--- What needs to be done ---
Where in the data below does the word "makes" appear? Copy each line that holds it.

--- Information supplied ---
::::

(* ===== verification/SamplingParams.v ===== *)
(** * Sampling parameters ([python/sglang/srt/sampling/sampling_params.py])

    A Python float is a rational number, an infinity or NaN, with the
    comparisons of IEEE 754.
    [tokenizer] is an object of the transformers library: a parameter with
    the methods the runtime calls.  [py_int] stands for [int(s)] on a key of
    [logit_bias], which raises on a non-numeral. *)

From Stdlib Require Import QArith.
From S2P Require Import Prelude.
Open Scope Z_scope.

(** ** Floats *)

Inductive pyfloat :=
  | Fin (q : Q)
  | Inf (negative : bool)
  | NaN.

Coercion Fin : Q >-> pyfloat.

(** [x <= y] and [x < y]: false as soon as one of them is NaN. *)
Definition fle (x y : pyfloat) : bool :=
  match x, y with
  | NaN, _ | _, NaN => false
  | Fin p, Fin q => Qle_bool p q
  | Inf neg, Fin _ => neg
  | Fin _, Inf neg => negb neg
  | Inf n1, Inf n2 => n1 || negb n2
  end.

Definition flt (x y : pyfloat) : bool :=
  match x, y with
  | NaN, _ | _, NaN => false
  | x, y => negb (fle y x)
  end.

Record Tokenizer := mkTokenizer {
  encode : string → list Z;
  decode : list Z → string;
  eos_token_id : option Z;
  additional_stop_token_ids : list Z;
}.

(** [stop]: absent, one string, or a list. *)
Inductive stop_arg :=
  | StopNone
  | StopStr (s : string)
  | StopList (l : list string).

Module SamplingParams.

(** The double nearest to 1e-6. *)
Definition _SAMPLING_EPS : Q := 4722366482869645 # 2 ^ 72.
Definition TOP_K_ALL : Z := Z.shiftl 1 30.

(** [stop_token_ids] is a set; its iteration order is the order of the list
    ([None] and the empty set are both falsy: []). *)
Record t := mk {
  max_new_tokens : option Z;
  stop : stop_arg;
  stop_strs : list string;
  stop_str_max_len : Z;
  stop_token_ids : list Z;
  temperature : pyfloat;
  top_p : pyfloat;
  top_k : Z;
  min_p : pyfloat;
  frequency_penalty : pyfloat;
  presence_penalty : pyfloat;
  repetition_penalty : pyfloat;
  min_new_tokens : Z;
  n : Z;
  json_schema : option string;
  regex : option string;
  ebnf : option string;
  ignore_eos : bool;
  logit_bias : option (list string);
}.

Definition set_max_new_tokens (x : option Z) (p : t) : t :=
  mk x (stop p) (stop_strs p) (stop_str_max_len p) (stop_token_ids p) (temperature p) (top_p p) (top_k p) (min_p p)
    (frequency_penalty p) (presence_penalty p) (repetition_penalty p) (min_new_tokens p) (n p) (json_schema p) (regex p)
    (ebnf p) (ignore_eos p) (logit_bias p).

(** [__init__], from the raw arguments. *)
Definition init (sp : t) : t :=
  let greedy := fle 0%Q (temperature sp) && flt (temperature sp) _SAMPLING_EPS in
  let temp : pyfloat := if greedy then Fin 1 else temperature sp in
  let k := if greedy then 1 else top_k sp in
  let k := if k =? -1 then TOP_K_ALL else k in
  mk (max_new_tokens sp) (stop sp) [] 0 (remove_dups (stop_token_ids sp)) temp (top_p sp) k (min_p sp)
     (frequency_penalty sp) (presence_penalty sp) (repetition_penalty sp) (min_new_tokens sp)
     (n sp) (json_schema sp) (regex sp) (ebnf sp) (ignore_eos sp) (logit_bias sp).

Definition raise_if (b : bool) : pyres unit := if b then Raise ValueError else mret tt.

Fixpoint check_bias (py_int : string → pyres Z) (vocab_size : Z) (keys : list string) : pyres unit :=
  match keys with
  | [] => mret tt
  | token_id :: keys =>
      i ← py_int token_id;
      raise_if (negb ((0 <=? i) && (i <? vocab_size))) ;;
      check_bias py_int vocab_size keys
  end.

Definition verify (py_int : string → pyres Z) (vocab_size : Z) (sp : t) : pyres unit :=
  raise_if (flt (temperature sp) 0%Q) ;;
  raise_if (negb (flt 0%Q (top_p sp) && fle (top_p sp) 1%Q)) ;;
  raise_if (negb (fle 0%Q (min_p sp) && fle (min_p sp) 1%Q)) ;;
  raise_if ((top_k sp <? 1) || (top_k sp =? -1)) ;;
  raise_if (negb (fle (-2)%Q (frequency_penalty sp) && fle (frequency_penalty sp) 2%Q)) ;;
  raise_if (negb (fle (-2)%Q (presence_penalty sp) && fle (presence_penalty sp) 2%Q)) ;;
  raise_if (negb (fle 0%Q (repetition_penalty sp) && fle (repetition_penalty sp) 2%Q)) ;;
  raise_if (negb (0 <=? min_new_tokens sp)) ;;
  match max_new_tokens sp with
  | Some m => raise_if (m <? 0) ;; raise_if (negb (min_new_tokens sp <=? m))
  | None => mret tt
  end ;;
  match logit_bias sp with
  | Some keys => check_bias py_int vocab_size keys
  | None => mret tt
  end ;;
  raise_if (1 <? len (omap id [json_schema sp; regex sp; ebnf sp])).

(** The length of a stop string in tokens, or in characters. *)
Definition stop_str_len (tokenizer : option Tokenizer) (s : string) : Z :=
  match tokenizer with
  | Some tk => len (encode tk s)
  | None => Z.of_nat (String.length s)
  end.

Definition normalize (tokenizer : option Tokenizer) (sp : t) : t :=
  let strs := match stop sp with StopNone => [] | StopStr s => [s] | StopList l => l end in
  mk (max_new_tokens sp) (stop sp) strs
     (foldl (fun m s => Z.max m (stop_str_len tokenizer s)) 0 strs)
     (stop_token_ids sp) (temperature sp) (top_p sp) (top_k sp) (min_p sp)
     (frequency_penalty sp) (presence_penalty sp) (repetition_penalty sp) (min_new_tokens sp)
     (n sp) (json_schema sp) (regex sp) (ebnf sp) (ignore_eos sp) (logit_bias sp).

(** ** Specification *)

(** A number between [lo] and [hi]. *)
Definition in_range (lo : Q) (x : pyfloat) (hi : Q) : Prop := ∃ q, x = Fin q ∧ (lo <= q /\ q <= hi)%Q.

Record valid (py_int : string → pyres Z) (vocab_size : Z) (sp : t) : Prop := mk_valid {
  v_temperature : temperature sp = NaN ∨ temperature sp = Inf false ∨ ∃ q, temperature sp = Fin q ∧ (0 <= q)%Q;
  v_top_p : ∃ q, top_p sp = Fin q ∧ (0 < q /\ q <= 1)%Q;
  v_min_p : in_range 0 (min_p sp) 1;
  v_top_k : 1 ≤ top_k sp;
  v_frequency : in_range (-2) (frequency_penalty sp) 2;
  v_presence : in_range (-2) (presence_penalty sp) 2;
  v_repetition : in_range 0 (repetition_penalty sp) 2;
  v_min_new : 0 ≤ min_new_tokens sp;
  v_max_new : ∀ m, max_new_tokens sp = Some m → min_new_tokens sp ≤ m;
  v_bias : ∀ keys k, logit_bias sp = Some keys → k ∈ keys →
    ∃ i, py_int k = Ok i ∧ 0 ≤ i < vocab_size;
  v_grammar : (length (omap id [json_schema sp; regex sp; ebnf sp]) ≤ 1)%nat;
}.

(** What [verify] may raise: [ValueError], or what [int] raises on a key. *)
Definition verify_error (py_int : string → pyres Z) (sp : t) (e : pyexn) : Prop :=
  e = ValueError ∨ ∃ keys k, logit_bias sp = Some keys ∧ k ∈ keys ∧ py_int k = Raise e.

(** A temperature that asks for greedy sampling. *)
Definition greedy (sp : t) : Prop := ∃ q, temperature sp = Fin q ∧ (0 <= q /\ q < _SAMPLING_EPS)%Q.

(** What the constructor makes of the raw arguments. *)
Record constructed (raw sp : t) : Prop := mk_constructed {
  k_greedy : greedy raw → temperature sp = 1%Q ∧ top_k sp = 1;
  k_sampled : ¬ greedy raw → temperature sp = temperature raw ∧
    (top_k raw = -1 → top_k sp = 2 ^ 30) ∧ (top_k raw ≠ -1 → top_k sp = top_k raw);
  k_stop_ids : NoDup (stop_token_ids sp) ∧ ∀ x, x ∈ stop_token_ids sp ↔ x ∈ stop_token_ids raw;
  k_rest : max_new_tokens sp = max_new_tokens raw ∧ stop sp = stop raw ∧ top_p sp = top_p raw ∧ min_p sp = min_p raw ∧
    frequency_penalty sp = frequency_penalty raw ∧ presence_penalty sp = presence_penalty raw ∧
    repetition_penalty sp = repetition_penalty raw ∧ min_new_tokens sp = min_new_tokens raw ∧ n sp = n raw ∧
    json_schema sp = json_schema raw ∧ regex sp = regex raw ∧ ebnf sp = ebnf raw ∧ ignore_eos sp = ignore_eos raw ∧
    logit_bias sp = logit_bias raw;
}.

(** What [normalize] fills in: the stop strings as a list, and the length of
    the longest, in tokens, or in characters if there is no tokenizer. *)
Record normalized (tk : option Tokenizer) (sp sp' : t) : Prop := mk_normalized {
  z_strs : stop_strs sp' = match stop sp with StopNone => [] | StopStr s => [s] | StopList l => l end;
  z_upper : ∀ s, s ∈ stop_strs sp' → stop_str_len tk s ≤ stop_str_max_len sp';
  z_least : stop_str_max_len sp' = 0 ∨ ∃ s, s ∈ stop_strs sp' ∧ stop_str_max_len sp' = stop_str_len tk s;
  z_rest : sp' = mk (max_new_tokens sp) (stop sp) (stop_strs sp') (stop_str_max_len sp') (stop_token_ids sp)
    (temperature sp) (top_p sp) (top_k sp) (min_p sp) (frequency_penalty sp) (presence_penalty sp)
    (repetition_penalty sp) (min_new_tokens sp) (n sp) (json_schema sp) (regex sp) (ebnf sp) (ignore_eos sp) (logit_bias sp);
}.

(** ** Proofs *)

Lemma raise_if_ok b : raise_if b = Ok tt ↔ b = false.
Proof. by destruct b. Qed.

Lemma raise_if_error b e : raise_if b = Raise e → e = ValueError.
Proof. destruct b; [by intros [= <-]|done]. Qed.

Lemma bind_tt_ok (m k : pyres unit) : (m ;; k) = Ok tt ↔ m = Ok tt ∧ k = Ok tt.
Proof. destruct m as [[]|]; simpl; naive_solver. Qed.

Lemma bind_tt_error (m k : pyres unit) e : (m ;; k) = Raise e → m = Raise e ∨ k = Raise e.
Proof. destruct m as [[]|]; simpl; auto. Qed.

Lemma Qle_bool_false p q : Qle_bool p q = false ↔ (q < p)%Q.
Proof.
  rewrite <-not_true_iff_false, Qle_bool_iff. split; [apply Qnot_le_lt|apply Qlt_not_le].
Qed.

Lemma range_ok lo x hi :
  negb (fle (Fin lo) x && fle x (Fin hi)) = false ↔ in_range lo x hi.
Proof.
  unfold in_range. rewrite negb_false_iff, andb_true_iff.
  destruct x as [q|[]|]; simpl; rewrite ?Qle_bool_iff; naive_solver.
Qed.

Lemma temperature_ok x :
  flt x (Fin 0) = false ↔ x = NaN ∨ x = Inf false ∨ ∃ q, x = Fin q ∧ (0 <= q)%Q.
Proof.
  destruct x as [q|[]|]; simpl; rewrite ?negb_false_iff, ?Qle_bool_iff; naive_solver.
Qed.

Lemma top_p_ok x :
  negb (flt (Fin 0) x && fle x (Fin 1)) = false ↔ ∃ q, x = Fin q ∧ (0 < q /\ q <= 1)%Q.
Proof.
  rewrite negb_false_iff, andb_true_iff.
  destruct x as [q|[]|]; simpl; rewrite ?negb_true_iff, ?Qle_bool_false, ?Qle_bool_iff; naive_solver.
Qed.

Lemma greedy_ok sp : fle 0%Q (temperature sp) && flt (temperature sp) _SAMPLING_EPS = true ↔ greedy sp.
Proof.
  unfold greedy. rewrite andb_true_iff.
  destruct (temperature sp) as [q|[]|]; unfold flt, fle; rewrite ?negb_true_iff, ?Qle_bool_false, ?Qle_bool_iff; naive_solver.
Qed.

Lemma check_bias_ok py_int v keys :
  check_bias py_int v keys = Ok tt ↔
  ∀ k, k ∈ keys → ∃ i, py_int k = Ok i ∧ 0 ≤ i < v.
Proof.
  induction keys as [|k keys IH]; simpl.
  { split; [|done]. intros _ k Hk. by apply elem_of_nil in Hk. }
  destruct (py_int k) as [i|e] eqn:Ei; simpl.
  - rewrite bind_tt_ok, raise_if_ok, IH, negb_false_iff, andb_true_iff, Z.leb_le, Z.ltb_lt.
    split.
    + intros [Hi Hk] k' [->|Hk']%elem_of_cons; [eauto|by apply Hk].
    + intros Hall. split; [|intros k' Hk'; apply Hall; by right].
      destruct (Hall k) as (j & Ej & Hj); [left|]. rewrite Ei in Ej. injection Ej as ->. done.
  - split; [done|]. intros Hall. destruct (Hall k) as (i & ? & _); [left|congruence].
Qed.

Lemma check_bias_error py_int v keys e :
  check_bias py_int v keys = Raise e → e = ValueError ∨ ∃ k, k ∈ keys ∧ py_int k = Raise e.
Proof.
  induction keys as [|k keys IH]; simpl; [done|].
  destruct (py_int k) as [i|e'] eqn:Ei; simpl.
  - intros [H%raise_if_error|H]%bind_tt_error; [by left|].
    destruct (IH H) as [?|(k' & ? & ?)]; [by left|right]. exists k'. split; [by right|done].
  - intros [= <-]. right. exists k. split; [left|done].
Qed.

Lemma verify_iff py_int v sp : verify py_int v sp = Ok tt ↔ valid py_int v sp.
Proof.
  unfold verify. rewrite !bind_tt_ok, !raise_if_ok, !range_ok, temperature_ok, top_p_ok.
  rewrite orb_false_iff, Z.ltb_ge, Z.eqb_neq, negb_false_iff, Z.leb_le, Z.ltb_ge.
  assert ((match max_new_tokens sp with
    | Some m => raise_if (m <? 0) ;; raise_if (negb (min_new_tokens sp <=? m))
    | None => mret tt end) = Ok tt ↔
    ∀ m, max_new_tokens sp = Some m → 0 ≤ m ∧ min_new_tokens sp ≤ m) as ->.
  { destruct (max_new_tokens sp) as [m|]; [|naive_solver].
    rewrite bind_tt_ok, !raise_if_ok, negb_false_iff, Z.ltb_ge, Z.leb_le. naive_solver. }
  assert ((match logit_bias sp with
    | Some keys => check_bias py_int v keys | None => mret tt end) = Ok tt ↔
    ∀ keys k, logit_bias sp = Some keys → k ∈ keys → ∃ i, py_int k = Ok i ∧ 0 ≤ i < v) as ->.
  { destruct (logit_bias sp) as [keys|]; [|naive_solver]. rewrite check_bias_ok. naive_solver. }
  split.
  - intros (H1 & H2 & H3 & H4 & H5 & H6 & H7 & H8 & H9 & H10 & H11).
    split; try done; try lia.
    + intros m Hm. by apply H9.
    + unfold len in H11. lia.
  - intros [H1 H2 H3 H4 H5 H6 H7 H8 H9 H10 H11]. split_and!; try done; try lia.
    + intros m Hm. specialize (H9 m Hm). lia.
    + unfold len. lia.
Qed.

Lemma verify_raises py_int v sp e : verify py_int v sp = Raise e → verify_error py_int sp e.
Proof.
  unfold verify, verify_error. intros H.
  repeat (apply bind_tt_error in H as [H|H]; [try (left; by eapply raise_if_error)|]); [| |left; by eapply raise_if_error].
  - destruct (max_new_tokens sp); [|done]. apply bind_tt_error in H as [H%raise_if_error|H%raise_if_error]; by left.
  - destruct (logit_bias sp) as [keys|]; [|done]. apply check_bias_error in H as [?|(k & ? & ?)]; eauto 6.
Qed.

Lemma foldl_max_bounds {A} (f : A → Z) l m0 :
  m0 ≤ foldl (fun m s => Z.max m (f s)) m0 l ∧
  (∀ s, s ∈ l → f s ≤ foldl (fun m s => Z.max m (f s)) m0 l) ∧
  (foldl (fun m s => Z.max m (f s)) m0 l = m0 ∨ ∃ s, s ∈ l ∧ foldl (fun m s => Z.max m (f s)) m0 l = f s).
Proof.
  revert m0. induction l as [|x l IH]; intros m0; simpl.
  { split; [lia|]. split; [|by left]. intros s Hs. by apply elem_of_nil in Hs. }
  destruct (IH (Z.max m0 (f x))) as (I1 & I2 & I3). split; [lia|]. split.
  - intros s [->|Hs]%elem_of_cons; [lia|by apply I2].
  - destruct I3 as [I3|(s & Hs & I3)]; [|right; exists s; split; [by right|done]].
    destruct (Z.max_spec m0 (f x)) as [[_ E]|[_ E]]; rewrite E in I3 |- *; [|by left].
    right. exists x. split; [left|done].
Qed.

Lemma init_constructed sp : constructed sp (init sp).
Proof.
  pose proof (greedy_ok sp) as Hg. unfold init. destruct (fle _ _ && flt _ _) eqn:E; split; simpl; try done.
  - intros H. by destruct H; apply Hg.
  - split; [apply NoDup_remove_dups|]. intros x. apply elem_of_remove_dups.
  - intros H. apply Hg in H. done.
  - intros _. split; [done|]. destruct (Z.eqb_spec (top_k sp) (-1)); done.
  - split; [apply NoDup_remove_dups|]. intros x. apply elem_of_remove_dups.
Qed.

Lemma normalize_normalized tk sp : normalized tk sp (normalize tk sp).
Proof.
  pose proof (foldl_max_bounds (stop_str_len tk) (stop_strs (normalize tk sp)) 0) as (_ & H2 & H3).
  by split; [|exact H2|exact H3|].
Qed.

(** C33: sampling parameters.  The constructor makes a temperature in
    [[0, 1e-6)] greedy (temperature 1, [top_k] 1), reads a [top_k] of -1 as
    2^30 otherwise, turns the stop ids into a set and keeps everything else.
    [normalize] keeps the given stop strings, all of them in their order, as
    a list, and computes the length of the longest in tokens, or in
    characters without a tokenizer; it changes nothing else.  [verify]
    accepts exactly the parameters inside the ranges it documents with the
    [logit_bias] keys in the vocabulary and at most one of the three
    grammars, where infinities and NaN are rejected except a temperature
    that is NaN or positive infinity; on everything else it raises
    [ValueError] or what [int] raises on a key. *)
Theorem sampling_params_correct py_int vocab_size tk sp :
  constructed sp (init sp) ∧ normalized tk sp (normalize tk sp) ∧
  (verify py_int vocab_size sp = Ok tt ↔ valid py_int vocab_size sp) ∧
  ∀ e, verify py_int vocab_size sp = Raise e → verify_error py_int sp e.
Proof.
  split_and!; [apply init_constructed|apply normalize_normalized|apply verify_iff|apply verify_raises].
Qed.

End SamplingParams.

::::

--- Response ---
(** What the constructor makes of the raw arguments. *)
(** C33: sampling parameters.  The constructor makes a temperature in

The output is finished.